EXERCISE AIM: Find the line with "eapply post_bind; [by apply IH|]. done." in the records below. Copy it and every line after it, up to and including the line with "Lemma read_rowid_safe : safe".

Data records
☆ ☆ ☆ ☆

(* ===== verification/OsonSafety.v ===== *)
(** * Decoding a hostile OSON image

    Offsets in an image may point anywhere, so nodes can be shared and can contain
    themselves.  The decoder still returns on every byte string: the nesting limit
    bounds the recursion, every read is checked.  What the limits do not bound is the
    size of the result: sharing lets a small image stand for a value of exponential
    size. *)

From stdpp Require Import gmap.
From S2P Require Import Prelude.
From S2P Require Import Protocol.
From S2P Require Import Limits.
From S2P Require Import Reader.
From S2P Require Import TimeZone.
From S2P Require Import Calendar.
From S2P Require Import Datetime.
From S2P Require Import Number.
From S2P Require Import NumberWire.
From S2P Require Import Vector.
From S2P Require Import Oson.
From S2P Require Import OsonTree.
From S2P Require Import OsonImage.

(** ** The scalar codecs return *)

Lemma decimal_digits_total n : ∀ mag acc,
  0 <= mag < 10 ^ Z.of_nat n →
  post (λ d, Zlen acc <= Zlen d <= Zlen acc + Z.of_nat n) (decimal_digits n mag acc).
Proof.
  induction n as [|n IH]; intros mag acc Hm; cbn [decimal_digits].
  - change (10 ^ Z.of_nat 0) with 1 in Hm. rewrite (proj2 (Z.leb_le _ _)) by lia. cbn. lia.
  - destruct (Z.leb_spec mag 0); [cbn; lia|].
    eapply post_mono; [|apply IH].
    + cbv beta. intros d. rewrite Zlen_cons. lia.
    + rewrite Nat2Z.inj_succ, Z.pow_succ_r in Hm by lia. split; [apply Z.div_pos; lia|apply Z.div_lt_upper_bound; lia].
Qed.

Lemma canonical_string_total n :
  (∀ c s b, n = Inline c s b → I16_MIN <= s <= I16_MAX) → post (λ _, True) (to_canonical_string n).
Proof.
  intros Hn. unfold to_canonical_string, fmt_into. destruct n as [c s b|t b]; [|done].
  specialize (Hn c s b eq_refl). unfold fmt_inline_into.
  pose proof (as_i_range 128 (from_le_bytes c) ltac:(lia)) as Hr. fold (i128_from_le c) in Hr.
  apply post_if; intros _; [done|]. eapply post_bind.
  { apply (decimal_digits_total 40). change (10 ^ Z.of_nat 40) with 10000000000000000000000000000000000000000.
    change (2 ^ (128 - 1)) with 170141183460469231731687303715884105728 in Hr. lia. }
  intros d Hd. cbv beta in Hd. rewrite Zlen_nil in Hd. unfold I32_MIN, I32_MAX, I16_MIN, I16_MAX in *.
  arith_step. by apply post_if.
Qed.

Lemma number_value_total bs :
  bytes_ok bs → post (λ n, post (λ _, True) (to_canonical_string n)) (decode_number_value bs).
Proof.
  intros Hok. pose proof (stack_walk_spec bs Hok) as Hs. pose proof (decode_number_parts_post bs Hok) as Hp.
  unfold decode_number_value, from_wire. destruct (decode_number_parts bs) as [[t b|D neg dpi b]|e| |]; [| |by rewrite Hs|done|done].
  - rewrite Hs. st_run. by apply canonical_string_total.
  - destruct Hs as (b' & -> & _). destruct Hp as (_ & Hdpi & HD). st_run.
    destruct (digits_to_i128 D neg) as [c|]; [|by apply canonical_string_total].
    assert (0 <= Zlen (take (Z.to_nat MAX_DIGITS) D) <= 63) as Hl
      by (unfold Zlen in *; rewrite length_take; lia).
    rewrite try_range_in by (unfold I32_MIN, I32_MAX; lia). cbn [from_option].
    unfold id, I32_MIN, I32_MAX in *. rewrite arith_in by lia. st_run. rewrite try_range_in by (unfold I16_MIN, I16_MAX; lia).
    apply canonical_string_total. intros c' s b'' [= _ <- _]. unfold I16_MIN, I16_MAX. lia.
Qed.

Lemma interval_total bs : bytes_ok bs → post (λ _, True) (decode_interval_ds bs).
Proof.
  intros Hok. unfold decode_interval_ds. apply post_if; intros H11; [done|].
  assert (∀ lo hi, 0 <= lo <= hi → hi <= 11 →
    ∃ s, slice_get bs lo hi = Some s ∧ bytes_ok s ∧ Zlen s = hi - lo) as Hsl.
  { intros lo hi H1 H2. destruct (slice_get bs lo hi) as [s|] eqn:E.
    - exists s. split; [done|]. split; [by eapply slice_get_ok|]. apply slice_get_some in E. lia.
    - apply slice_get_none in E; lia. }
  destruct (Hsl 0 4) as (d & -> & Hd & Hdl); [lia..|]. destruct (Hsl 7 11) as (f & -> & Hf & Hfl); [lia..|].
  cbn [or_panic]. st_run. pose proof (from_be_bytes_range d Hd) as Hdr. pose proof (from_be_bytes_range f Hf) as Hfr.
  unfold Zlen in Hdl, Hfl. rewrite Hdl in Hdr. rewrite Hfl in Hfr.
  change (256 ^ (4 - 0)) with 4294967296 in Hdr. change (256 ^ (11 - 7)) with 4294967296 in Hfr.
  assert (∀ z, 0 <= z < 4294967296 → i64 (z - TNS_DURATION_MID) = Ok (z - TNS_DURATION_MID)) as Hi64
    by (intros; apply arith_in; unfold I64_MIN, I64_MAX, TNS_DURATION_MID; lia).
  rewrite Hi64 by done. st_run. unfold to_component at 1. rewrite try_range_in
    by (unfold I32_MIN, I32_MAX, TNS_DURATION_MID; lia). st_run.
  unfold i32.
  do 3 (eapply post_bind; [by apply index_post; [done|lia]|]; intros ? [? _]; rewrite arith_in by (unfold I32_MIN, I32_MAX, TNS_DURATION_OFFSET, is_u8 in *; lia); st_run).
  rewrite Hi64 by done. st_run. unfold to_component. by rewrite try_range_in
    by (unfold I32_MIN, I32_MAX, TNS_DURATION_MID; lia).
Qed.

(** ** Safe readers *)

(** What a decoded value satisfies: its text is UTF-8 and its containers respect
    the policy. *)
Fixpoint oson_sane (l : ProtocolLimits) (v : OsonValue) : bool :=
  match v with
  | JString text => utf8_valid text
  | JArray vs => (Zlen vs <=? max_object_elements l) && forallb (oson_sane l) vs
  | JObject es =>
      (Zlen es <=? max_object_elements l) && forallb (λ e, utf8_valid e.1 && oson_sane l e.2) es
  | _ => true
  end.

Section Safe.
Context (l : ProtocolLimits) (Hu : limits_usize l).
Context (data : bytes) (Hbytes : bytes_ok data) (Hmax : Zlen data <= I64_MAX).

Definition in_image (p : Z) : Prop := 0 <= p <= Zlen data.

(** [m] returns from everywhere in the image and stays in it; [Q] holds of a result
    and the position it leaves. *)
Definition rsafe_at {A} (p : Z) (m : OReaderM A) (Q : A → Z → Prop) : Prop :=
  ∃ res p', m (rdr l data p) = (res, rdr l data p') ∧ in_image p' ∧ post (λ a, Q a p') res.
Lemma read_bytes_borrowed_safe : safe 1 read_bytes_borrowed (λ b, field_ok (bb_value b)).
Proof.
  intros r Hr Hp. destruct (read_bytes_safe r Hr Hp) as (Hret & Hadv & Hok).
  destruct (read_bytes_companions r) as [Heq _]. rewrite Heq in Hret, Hadv, Hok. cbn [fst snd] in *.
  split; [by eapply fmap_returns|]. split; [done|]. intros a Ha. rewrite Ha in Hok. by destruct (Hok _ eq_refl).
Qed.

Lemma skip_bytes_field_safe : safe 1 skip_bytes_field (λ _, True).
Proof. intros r Hr Hp. by apply skip_bytes_field_sound_at, policy_response. Qed.

Lemma read_bytes_with_length_safe : safe 1 read_bytes_with_length (λ _, True).
Proof.
  intros r Hr Hp. destruct (read_bytes_with_length_sound_at r Hr (policy_response _ Hp)) as (? & ? & Hok).
  split; [done|]. split; [done|]. intros a [_ ?]%Hok. done.
Qed.

Lemma read_string_with_length_safe : safe 1 read_string_with_length (λ _, True).
Proof.
  intros r Hr Hp. destruct (read_string_with_length_sound_at r Hr (policy_response _ Hp)) as (? & ? & Hok).
  split; [done|]. split; [done|]. intros a [_ ?]%Hok. done.
Qed.
#[export] Hint Resolve read_bytes_safe read_bytes_borrowed_safe skip_bytes_field_safe
  read_bytes_with_length_safe read_string_with_length_safe : safe.

(** [sub m]: the specification of [m] without its consumption. *)
Lemma safe_zero {A} n (m : ReaderM A) (P : A → Prop) : 0 <= n → safe n m P → safe 0 m (λ _, True).
Proof. intros Hn H. eapply safe_weaken; [| |exact H]; [done|done]. Qed.

(** A branch of one step and nothing. *)
Lemma safe_when (b : bool) (m : ReaderM ()) : safe 0 m (λ _, True) → safe 0 (if b then m else mret ()) (λ _, True).
Proof. intros H. destruct b; [done|by apply safe_done]. Qed.

(** ** Errors and piggybacks *)

Lemma indexes_post b places :
  bytes_ok b → Forall (λ i, 0 <= i < Zlen b) places → post (λ _, True) (indexes b places).
Proof.
  intros Hb. induction places as [|i places IH]; intros H; [done|]. cbn [indexes].
  apply Forall_cons_iff in H as [Hi H]. eapply post_bind; [by apply index_post|]. intros x _.
  eapply post_bind; [by apply IH|]. done.
Qed.

Ltac in_range := repeat (apply Forall_cons_iff; split; [lia|]); done.

Lemma urowid_text_post b : bytes_ok b → post (λ _, True) (urowid_text b).
Proof.
  intros Hb. unfold urowid_text. apply post_if; intros Hl; [done|]. apply Z.ltb_ge in Hl.
  eapply post_bind; [by apply index_post; [|lia]|]. intros b0 _. apply post_if; intros _; [|done].
  do 4 (eapply post_bind; [apply indexes_post; [done|in_range]|]; intros ? _). done.
Qed.

Lemma sessionless_post b : bytes_ok b → post (λ _, True) (decode_sessionless_txn_state b).
Proof.
  intros Hb. unfold decode_sessionless_txn_state. apply post_if; intros Hl; [done|]. apply Z.ltb_ge in Hl.
  do 2 (eapply post_bind; [by apply index_post; [|lia]|]; intros ? _). by repeat (apply post_if; intros _).
Qed.

Lemma optional_bytes_safe : safe 1 optional_bytes field_ok.
Proof.
  unfold optional_bytes. safe_run. eapply safe_weaken; [| |apply read_bytes_safe]; [lia|done].
Qed.
#[export] Hint Resolve optional_bytes_safe : safe.

Lemma read_rowid_parts_safe : safe 1 read_rowid_parts (λ _, True).
Proof. unfold read_rowid_parts. safe_run. Qed.
#[export] Hint Resolve read_rowid_parts_safe : safe.

Lemma read_rowid_safe : safe 1 read_rowid (λ _, True).
Proof. unfold read_rowid. safe_run. Qed.
#[export] Hint Resolve read_rowid_safe : safe.

Lemma parse_rowid_value_safe : safe 1 parse_rowid_value (λ _, True).
Proof. unfold parse_rowid_value. safe_run. Qed.

Lemma parse_urowid_value_safe : safe 1 parse_urowid_value (λ _, True).
Proof.
  unfold parse_urowid_value. safe_next. destruct a as [b1|]; [|by safe_run]. safe_next.
  destruct a as [b|]; [|by safe_run]. eapply safe_seq; [apply safe_lift, urowid_text_post; by apply (H0 b)|].
  intros t _. by safe_run.
Qed.
#[export] Hint Resolve parse_rowid_value_safe parse_urowid_value_safe : safe.

Lemma read_batch_codes_safe n long : safe 0 (read_batch_codes n long) (λ _, True).
Proof.
  induction n as [|n IH]; cbn [read_batch_codes]; [by safe_run|].
  eapply (safe_seq _ 0 _ _ (λ _, True)); [destruct long; by safe_run|]. intros _ _. safe_next.
  eapply safe_seq; [eapply safe_weaken; [| |exact IH]; [reflexivity|done]|]. intros rest _. by safe_run.
Qed.

Lemma read_batch_offsets_safe n long : ∀ index errors, safe 0 (read_batch_offsets n long index errors) (λ _, True).
Proof.
  induction n as [|n IH]; intros index errors; cbn [read_batch_offsets]; [by safe_run|].
  eapply (safe_seq _ 0 _ _ (λ _, True)); [destruct long; by safe_run|]. intros _ _. safe_next.
  eapply safe_weaken; [| |apply IH]; [lia|done].
Qed.

Lemma read_batch_messages_safe n : ∀ index errors, safe 0 (read_batch_messages n index errors) (λ _, True).
Proof.
  induction n as [|n IH]; intros index errors; cbn [read_batch_messages]; [by safe_run|].
  do 3 safe_next. eapply safe_weaken; [| |apply IH]; [lia|done].
Qed.
#[export] Hint Resolve read_batch_codes_safe read_batch_offsets_safe read_batch_messages_safe : safe.

Lemma read_batch_errors_safe : safe 1 read_batch_errors (λ _, True).
Proof.
  unfold read_batch_errors. safe_next. eapply (safe_seq _ 0 _ _ (λ _, True)).
  { destruct (0 <? a); [|by safe_run]. do 2 safe_next. eapply (safe_seq _ 0 _ _ (λ _, True)); [apply safe_when; eauto with safe|].
    intros _ _. by safe_run. }
  intros errors _. safe_next. eapply (safe_seq _ 0 _ _ (λ _, True)).
  { destruct (0 <? a0); [|by safe_run]. do 2 safe_next. eapply (safe_seq _ 0 _ _ (λ _, True)); [apply safe_when; eauto with safe|].
    intros _ _. by safe_run. }
  intros errors' _. safe_next. destruct (0 <? a1); [|by safe_run]. safe_next.
  eapply safe_weaken; [| |apply read_batch_messages_safe]; [lia|done].
Qed.
#[export] Hint Resolve read_batch_errors_safe : safe.

Lemma next_is_zero_safe : safe 0 next_is_zero (λ _, True).
Proof. unfold next_is_zero. safe_run. Qed.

☆ ☆ ☆ ☆

EXERCISE SOLUTION:
  eapply post_bind; [by apply IH|]. done.
Qed.

Ltac in_range := repeat (apply Forall_cons_iff; split; [lia|]); done.

Lemma urowid_text_post b : bytes_ok b → post (λ _, True) (urowid_text b).
Proof.
  intros Hb. unfold urowid_text. apply post_if; intros Hl; [done|]. apply Z.ltb_ge in Hl.
  eapply post_bind; [by apply index_post; [|lia]|]. intros b0 _. apply post_if; intros _; [|done].
  do 4 (eapply post_bind; [apply indexes_post; [done|in_range]|]; intros ? _). done.
Qed.

Lemma sessionless_post b : bytes_ok b → post (λ _, True) (decode_sessionless_txn_state b).
Proof.
  intros Hb. unfold decode_sessionless_txn_state. apply post_if; intros Hl; [done|]. apply Z.ltb_ge in Hl.
  do 2 (eapply post_bind; [by apply index_post; [|lia]|]; intros ? _). by repeat (apply post_if; intros _).
Qed.

Lemma optional_bytes_safe : safe 1 optional_bytes field_ok.
Proof.
  unfold optional_bytes. safe_run. eapply safe_weaken; [| |apply read_bytes_safe]; [lia|done].
Qed.
#[export] Hint Resolve optional_bytes_safe : safe.

Lemma read_rowid_parts_safe : safe 1 read_rowid_parts (λ _, True).
Proof. unfold read_rowid_parts. safe_run. Qed.
#[export] Hint Resolve read_rowid_parts_safe : safe.

Lemma read_rowid_safe : safe 1 read_rowid (λ _, True).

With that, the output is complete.